[Collected data]

┌────────

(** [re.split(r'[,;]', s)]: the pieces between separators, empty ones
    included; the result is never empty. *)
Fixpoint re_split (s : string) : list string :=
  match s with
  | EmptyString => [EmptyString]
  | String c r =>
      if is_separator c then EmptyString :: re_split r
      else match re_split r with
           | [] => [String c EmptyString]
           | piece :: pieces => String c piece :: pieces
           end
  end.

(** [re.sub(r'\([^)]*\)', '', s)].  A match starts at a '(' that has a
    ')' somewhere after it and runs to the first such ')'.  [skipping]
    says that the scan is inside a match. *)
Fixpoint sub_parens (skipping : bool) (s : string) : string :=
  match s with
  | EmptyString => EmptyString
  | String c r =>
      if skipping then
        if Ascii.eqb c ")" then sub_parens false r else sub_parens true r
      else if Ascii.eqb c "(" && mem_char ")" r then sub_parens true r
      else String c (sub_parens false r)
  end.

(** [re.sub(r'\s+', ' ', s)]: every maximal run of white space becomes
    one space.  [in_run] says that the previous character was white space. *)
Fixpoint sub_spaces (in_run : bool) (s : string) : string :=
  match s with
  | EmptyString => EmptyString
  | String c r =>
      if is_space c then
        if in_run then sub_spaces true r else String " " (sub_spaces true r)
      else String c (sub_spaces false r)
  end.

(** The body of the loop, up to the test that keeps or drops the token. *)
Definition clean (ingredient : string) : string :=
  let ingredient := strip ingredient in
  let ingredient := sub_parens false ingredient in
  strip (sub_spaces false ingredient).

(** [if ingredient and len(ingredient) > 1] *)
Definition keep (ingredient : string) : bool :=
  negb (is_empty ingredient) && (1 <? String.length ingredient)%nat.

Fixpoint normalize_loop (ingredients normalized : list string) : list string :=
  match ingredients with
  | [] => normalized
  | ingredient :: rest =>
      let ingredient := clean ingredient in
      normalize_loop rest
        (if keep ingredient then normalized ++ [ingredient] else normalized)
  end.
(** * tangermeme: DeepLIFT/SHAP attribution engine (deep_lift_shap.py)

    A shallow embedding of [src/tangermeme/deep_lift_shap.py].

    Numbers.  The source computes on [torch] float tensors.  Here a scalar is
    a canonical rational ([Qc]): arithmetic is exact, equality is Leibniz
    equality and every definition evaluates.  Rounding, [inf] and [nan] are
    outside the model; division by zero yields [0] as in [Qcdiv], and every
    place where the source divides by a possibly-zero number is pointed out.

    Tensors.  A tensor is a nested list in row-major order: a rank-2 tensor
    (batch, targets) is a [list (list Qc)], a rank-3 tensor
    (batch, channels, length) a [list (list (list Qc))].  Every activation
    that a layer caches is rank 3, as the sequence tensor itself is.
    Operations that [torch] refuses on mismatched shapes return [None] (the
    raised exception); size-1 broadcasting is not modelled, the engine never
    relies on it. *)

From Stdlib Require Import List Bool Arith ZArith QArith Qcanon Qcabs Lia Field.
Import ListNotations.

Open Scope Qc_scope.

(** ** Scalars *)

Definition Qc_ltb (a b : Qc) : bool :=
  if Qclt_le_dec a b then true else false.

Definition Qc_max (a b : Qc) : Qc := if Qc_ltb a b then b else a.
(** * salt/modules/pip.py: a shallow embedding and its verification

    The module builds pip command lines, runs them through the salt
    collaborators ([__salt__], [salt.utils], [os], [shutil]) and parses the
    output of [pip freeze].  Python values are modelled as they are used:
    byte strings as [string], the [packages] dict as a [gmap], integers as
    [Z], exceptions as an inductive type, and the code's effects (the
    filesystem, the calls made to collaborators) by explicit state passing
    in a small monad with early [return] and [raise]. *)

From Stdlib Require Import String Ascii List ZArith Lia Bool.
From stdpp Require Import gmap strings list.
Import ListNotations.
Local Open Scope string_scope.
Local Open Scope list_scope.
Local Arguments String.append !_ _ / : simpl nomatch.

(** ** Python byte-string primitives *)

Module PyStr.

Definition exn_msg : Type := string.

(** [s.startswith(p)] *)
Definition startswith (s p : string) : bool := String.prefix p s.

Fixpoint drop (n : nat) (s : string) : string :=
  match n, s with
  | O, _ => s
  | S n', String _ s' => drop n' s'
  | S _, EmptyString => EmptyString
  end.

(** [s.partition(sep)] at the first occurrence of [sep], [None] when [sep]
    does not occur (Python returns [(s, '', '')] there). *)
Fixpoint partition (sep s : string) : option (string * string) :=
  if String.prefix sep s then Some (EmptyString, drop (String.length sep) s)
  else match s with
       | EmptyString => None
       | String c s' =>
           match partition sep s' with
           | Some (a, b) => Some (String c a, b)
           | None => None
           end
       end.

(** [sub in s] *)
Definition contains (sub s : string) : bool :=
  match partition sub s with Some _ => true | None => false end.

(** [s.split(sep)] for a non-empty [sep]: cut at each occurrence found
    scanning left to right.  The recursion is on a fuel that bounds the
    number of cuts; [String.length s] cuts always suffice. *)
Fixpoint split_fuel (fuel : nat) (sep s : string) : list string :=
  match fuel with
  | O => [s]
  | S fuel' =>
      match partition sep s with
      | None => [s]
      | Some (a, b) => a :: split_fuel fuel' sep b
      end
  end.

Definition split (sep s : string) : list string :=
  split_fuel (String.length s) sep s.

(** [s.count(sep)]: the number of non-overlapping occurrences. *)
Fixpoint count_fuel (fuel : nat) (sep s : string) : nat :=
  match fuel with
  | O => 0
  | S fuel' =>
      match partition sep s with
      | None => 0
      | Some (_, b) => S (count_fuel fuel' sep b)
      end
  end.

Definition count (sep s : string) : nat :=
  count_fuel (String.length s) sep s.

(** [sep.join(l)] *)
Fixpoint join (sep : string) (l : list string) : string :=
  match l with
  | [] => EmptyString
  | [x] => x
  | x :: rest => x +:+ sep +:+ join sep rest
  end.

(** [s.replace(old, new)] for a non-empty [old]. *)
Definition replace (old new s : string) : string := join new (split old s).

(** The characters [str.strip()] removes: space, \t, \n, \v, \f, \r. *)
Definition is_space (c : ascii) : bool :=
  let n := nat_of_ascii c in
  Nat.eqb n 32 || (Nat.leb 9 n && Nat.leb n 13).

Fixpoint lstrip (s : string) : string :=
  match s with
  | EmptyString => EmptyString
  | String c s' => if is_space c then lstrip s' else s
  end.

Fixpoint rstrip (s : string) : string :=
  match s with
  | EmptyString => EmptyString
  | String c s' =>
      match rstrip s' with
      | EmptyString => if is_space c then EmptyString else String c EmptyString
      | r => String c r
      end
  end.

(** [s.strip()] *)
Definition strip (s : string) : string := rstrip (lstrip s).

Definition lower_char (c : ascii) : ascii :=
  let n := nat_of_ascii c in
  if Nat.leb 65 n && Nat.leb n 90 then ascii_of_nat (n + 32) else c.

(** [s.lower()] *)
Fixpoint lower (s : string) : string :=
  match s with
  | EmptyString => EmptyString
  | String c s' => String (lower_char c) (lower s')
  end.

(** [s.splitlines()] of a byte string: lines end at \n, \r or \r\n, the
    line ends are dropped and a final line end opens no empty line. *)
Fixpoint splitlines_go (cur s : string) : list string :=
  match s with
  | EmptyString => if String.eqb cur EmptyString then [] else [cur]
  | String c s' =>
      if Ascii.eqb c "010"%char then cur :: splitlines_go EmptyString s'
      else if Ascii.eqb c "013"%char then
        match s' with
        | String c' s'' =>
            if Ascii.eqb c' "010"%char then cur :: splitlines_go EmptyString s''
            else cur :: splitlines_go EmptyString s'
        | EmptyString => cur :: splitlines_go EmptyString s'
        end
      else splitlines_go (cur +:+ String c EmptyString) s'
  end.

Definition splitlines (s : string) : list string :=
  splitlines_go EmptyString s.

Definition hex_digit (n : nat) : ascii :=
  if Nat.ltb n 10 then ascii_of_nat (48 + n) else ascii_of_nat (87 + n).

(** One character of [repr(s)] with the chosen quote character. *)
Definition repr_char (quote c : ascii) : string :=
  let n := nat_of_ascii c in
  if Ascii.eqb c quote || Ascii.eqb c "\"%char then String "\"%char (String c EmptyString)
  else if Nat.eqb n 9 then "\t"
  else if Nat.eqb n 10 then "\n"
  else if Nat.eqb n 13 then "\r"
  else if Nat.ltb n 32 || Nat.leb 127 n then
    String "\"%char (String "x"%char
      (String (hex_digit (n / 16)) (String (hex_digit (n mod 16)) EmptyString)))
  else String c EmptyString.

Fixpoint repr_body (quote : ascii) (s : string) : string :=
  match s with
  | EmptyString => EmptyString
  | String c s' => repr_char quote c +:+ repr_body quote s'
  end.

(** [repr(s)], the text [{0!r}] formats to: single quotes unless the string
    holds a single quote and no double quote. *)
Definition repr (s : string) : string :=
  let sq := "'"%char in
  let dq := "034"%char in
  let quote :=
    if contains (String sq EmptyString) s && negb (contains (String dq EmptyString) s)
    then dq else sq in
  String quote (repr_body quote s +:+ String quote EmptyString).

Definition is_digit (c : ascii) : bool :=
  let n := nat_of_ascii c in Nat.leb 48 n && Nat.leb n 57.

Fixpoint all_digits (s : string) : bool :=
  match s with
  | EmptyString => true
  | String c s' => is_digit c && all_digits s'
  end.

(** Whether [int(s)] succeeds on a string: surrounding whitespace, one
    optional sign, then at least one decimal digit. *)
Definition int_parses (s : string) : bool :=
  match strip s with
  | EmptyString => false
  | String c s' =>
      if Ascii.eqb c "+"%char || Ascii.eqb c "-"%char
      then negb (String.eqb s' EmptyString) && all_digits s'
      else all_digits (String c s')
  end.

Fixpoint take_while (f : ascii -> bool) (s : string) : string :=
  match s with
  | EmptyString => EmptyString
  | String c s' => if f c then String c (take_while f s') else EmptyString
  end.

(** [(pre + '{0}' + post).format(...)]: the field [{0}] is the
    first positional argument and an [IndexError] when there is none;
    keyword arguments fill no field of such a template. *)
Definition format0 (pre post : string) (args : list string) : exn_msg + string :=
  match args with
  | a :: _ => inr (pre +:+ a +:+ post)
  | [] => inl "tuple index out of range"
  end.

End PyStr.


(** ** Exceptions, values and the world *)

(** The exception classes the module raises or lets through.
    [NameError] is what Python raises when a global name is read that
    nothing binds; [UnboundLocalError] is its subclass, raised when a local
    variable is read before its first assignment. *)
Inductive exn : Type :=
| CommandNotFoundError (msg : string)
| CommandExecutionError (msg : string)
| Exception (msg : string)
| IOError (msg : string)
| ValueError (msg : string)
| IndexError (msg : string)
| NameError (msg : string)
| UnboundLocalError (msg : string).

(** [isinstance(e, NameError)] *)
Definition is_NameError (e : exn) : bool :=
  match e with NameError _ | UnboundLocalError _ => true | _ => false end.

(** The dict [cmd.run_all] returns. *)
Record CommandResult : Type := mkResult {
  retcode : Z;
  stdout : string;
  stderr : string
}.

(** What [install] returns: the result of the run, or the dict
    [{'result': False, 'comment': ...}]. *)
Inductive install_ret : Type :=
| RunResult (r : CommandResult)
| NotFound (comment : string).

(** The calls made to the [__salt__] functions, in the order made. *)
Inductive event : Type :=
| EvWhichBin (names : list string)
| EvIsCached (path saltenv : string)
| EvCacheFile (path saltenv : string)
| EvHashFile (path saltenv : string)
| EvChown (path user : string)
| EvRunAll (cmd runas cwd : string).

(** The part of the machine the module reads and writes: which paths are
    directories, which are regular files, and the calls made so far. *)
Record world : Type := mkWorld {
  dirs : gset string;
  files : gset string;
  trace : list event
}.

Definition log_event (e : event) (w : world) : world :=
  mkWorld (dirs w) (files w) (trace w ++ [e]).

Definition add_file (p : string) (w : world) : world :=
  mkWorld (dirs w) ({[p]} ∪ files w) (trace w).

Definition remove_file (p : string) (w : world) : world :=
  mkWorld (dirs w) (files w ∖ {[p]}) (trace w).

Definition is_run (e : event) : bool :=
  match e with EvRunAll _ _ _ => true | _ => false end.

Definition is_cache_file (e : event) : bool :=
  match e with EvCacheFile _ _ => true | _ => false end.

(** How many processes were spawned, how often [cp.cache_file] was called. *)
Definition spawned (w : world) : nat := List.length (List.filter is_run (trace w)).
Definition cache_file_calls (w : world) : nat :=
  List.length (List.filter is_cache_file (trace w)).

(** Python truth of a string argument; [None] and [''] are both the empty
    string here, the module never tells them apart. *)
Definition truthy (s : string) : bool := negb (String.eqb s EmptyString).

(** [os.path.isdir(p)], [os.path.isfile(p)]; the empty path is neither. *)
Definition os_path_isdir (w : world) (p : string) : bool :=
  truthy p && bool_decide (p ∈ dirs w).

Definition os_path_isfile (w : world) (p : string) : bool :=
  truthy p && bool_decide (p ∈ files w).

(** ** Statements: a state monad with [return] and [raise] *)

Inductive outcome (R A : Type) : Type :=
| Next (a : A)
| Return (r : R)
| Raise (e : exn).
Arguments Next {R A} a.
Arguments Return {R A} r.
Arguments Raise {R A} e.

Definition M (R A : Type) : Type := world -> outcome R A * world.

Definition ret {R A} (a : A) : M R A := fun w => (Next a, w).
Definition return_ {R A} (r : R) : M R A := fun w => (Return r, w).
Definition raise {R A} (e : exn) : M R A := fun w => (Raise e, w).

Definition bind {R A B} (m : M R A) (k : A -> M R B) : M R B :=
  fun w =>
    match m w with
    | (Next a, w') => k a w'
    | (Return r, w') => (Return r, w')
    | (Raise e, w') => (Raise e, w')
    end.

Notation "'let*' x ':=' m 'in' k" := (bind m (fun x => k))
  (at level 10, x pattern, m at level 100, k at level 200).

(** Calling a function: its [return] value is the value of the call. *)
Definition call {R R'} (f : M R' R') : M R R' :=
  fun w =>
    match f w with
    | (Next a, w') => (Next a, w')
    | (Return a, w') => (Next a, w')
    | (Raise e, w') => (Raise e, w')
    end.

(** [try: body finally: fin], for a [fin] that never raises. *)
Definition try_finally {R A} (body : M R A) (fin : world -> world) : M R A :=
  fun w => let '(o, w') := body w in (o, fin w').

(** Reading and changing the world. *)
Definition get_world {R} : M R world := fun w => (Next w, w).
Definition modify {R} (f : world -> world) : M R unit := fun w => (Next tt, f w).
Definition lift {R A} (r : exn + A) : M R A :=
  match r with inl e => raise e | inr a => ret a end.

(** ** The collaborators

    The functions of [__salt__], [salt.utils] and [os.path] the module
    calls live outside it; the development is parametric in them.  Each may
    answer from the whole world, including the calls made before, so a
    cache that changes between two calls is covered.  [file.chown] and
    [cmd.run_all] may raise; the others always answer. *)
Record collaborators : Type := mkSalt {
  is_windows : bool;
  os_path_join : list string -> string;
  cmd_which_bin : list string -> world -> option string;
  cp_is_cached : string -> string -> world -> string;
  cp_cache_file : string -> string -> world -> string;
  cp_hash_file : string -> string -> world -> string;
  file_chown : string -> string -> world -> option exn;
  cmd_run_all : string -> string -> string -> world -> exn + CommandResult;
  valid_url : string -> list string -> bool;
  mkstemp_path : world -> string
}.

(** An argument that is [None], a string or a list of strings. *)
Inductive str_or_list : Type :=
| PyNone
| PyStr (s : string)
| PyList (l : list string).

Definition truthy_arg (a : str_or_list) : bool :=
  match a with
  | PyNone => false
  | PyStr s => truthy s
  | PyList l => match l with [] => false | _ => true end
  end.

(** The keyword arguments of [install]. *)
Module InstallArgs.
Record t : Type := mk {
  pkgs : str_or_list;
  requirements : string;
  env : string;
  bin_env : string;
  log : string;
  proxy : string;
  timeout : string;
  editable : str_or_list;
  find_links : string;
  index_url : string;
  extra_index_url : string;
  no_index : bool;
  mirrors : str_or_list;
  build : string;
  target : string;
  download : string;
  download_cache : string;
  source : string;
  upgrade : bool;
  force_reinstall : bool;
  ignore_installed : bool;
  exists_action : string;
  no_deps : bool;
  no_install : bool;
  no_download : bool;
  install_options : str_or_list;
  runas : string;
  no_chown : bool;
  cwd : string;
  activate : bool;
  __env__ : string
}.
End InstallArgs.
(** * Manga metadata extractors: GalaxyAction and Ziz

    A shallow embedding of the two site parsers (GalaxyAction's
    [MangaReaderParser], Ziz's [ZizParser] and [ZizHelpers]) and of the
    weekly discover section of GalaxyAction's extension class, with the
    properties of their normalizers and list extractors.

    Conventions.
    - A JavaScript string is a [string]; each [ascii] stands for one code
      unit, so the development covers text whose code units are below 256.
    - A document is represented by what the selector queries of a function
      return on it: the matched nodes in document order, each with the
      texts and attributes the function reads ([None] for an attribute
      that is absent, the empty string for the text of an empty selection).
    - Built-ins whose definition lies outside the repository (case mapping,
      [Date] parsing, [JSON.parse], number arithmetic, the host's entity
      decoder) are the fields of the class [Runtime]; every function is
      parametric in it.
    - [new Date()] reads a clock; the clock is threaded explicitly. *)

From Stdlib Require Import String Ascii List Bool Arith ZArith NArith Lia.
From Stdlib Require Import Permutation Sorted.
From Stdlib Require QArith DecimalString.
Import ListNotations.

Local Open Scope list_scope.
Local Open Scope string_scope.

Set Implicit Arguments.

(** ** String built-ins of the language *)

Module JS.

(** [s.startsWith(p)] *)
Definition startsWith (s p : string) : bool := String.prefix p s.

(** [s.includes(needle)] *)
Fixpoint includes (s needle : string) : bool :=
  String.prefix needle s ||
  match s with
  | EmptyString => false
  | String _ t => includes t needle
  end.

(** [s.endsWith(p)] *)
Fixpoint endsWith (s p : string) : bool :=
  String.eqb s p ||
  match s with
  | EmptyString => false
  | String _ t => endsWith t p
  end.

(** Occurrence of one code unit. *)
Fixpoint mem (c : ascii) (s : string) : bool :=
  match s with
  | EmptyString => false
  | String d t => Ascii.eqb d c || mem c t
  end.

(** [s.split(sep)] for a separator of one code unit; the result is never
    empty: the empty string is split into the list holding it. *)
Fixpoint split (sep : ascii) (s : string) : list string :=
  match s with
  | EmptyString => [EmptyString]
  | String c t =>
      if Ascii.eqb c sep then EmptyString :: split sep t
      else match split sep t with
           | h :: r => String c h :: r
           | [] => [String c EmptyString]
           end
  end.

└────────

▶ [PROBLEM TO WORK ON]
Copy only this part of the entries above: the line with "Definition is_digit (c", the line with "a +:+ post)", and the lines between, all exactly as written.

▶ [FINISHED EXERCISE]
Definition is_digit (c : ascii) : bool :=
  let n := nat_of_ascii c in Nat.leb 48 n && Nat.leb n 57.

Fixpoint all_digits (s : string) : bool :=
  match s with
  | EmptyString => true
  | String c s' => is_digit c && all_digits s'
  end.

(** Whether [int(s)] succeeds on a string: surrounding whitespace, one
    optional sign, then at least one decimal digit. *)
Definition int_parses (s : string) : bool :=
  match strip s with
  | EmptyString => false
  | String c s' =>
      if Ascii.eqb c "+"%char || Ascii.eqb c "-"%char
      then negb (String.eqb s' EmptyString) && all_digits s'
      else all_digits (String c s')
  end.

Fixpoint take_while (f : ascii -> bool) (s : string) : string :=
  match s with
  | EmptyString => EmptyString
  | String c s' => if f c then String c (take_while f s') else EmptyString
  end.

(** [(pre + '{0}' + post).format(...)]: the field [{0}] is the
    first positional argument and an [IndexError] when there is none;
    keyword arguments fill no field of such a template. *)
Definition format0 (pre post : string) (args : list string) : exn_msg + string :=
  match args with
  | a :: _ => inr (pre +:+ a +:+ post)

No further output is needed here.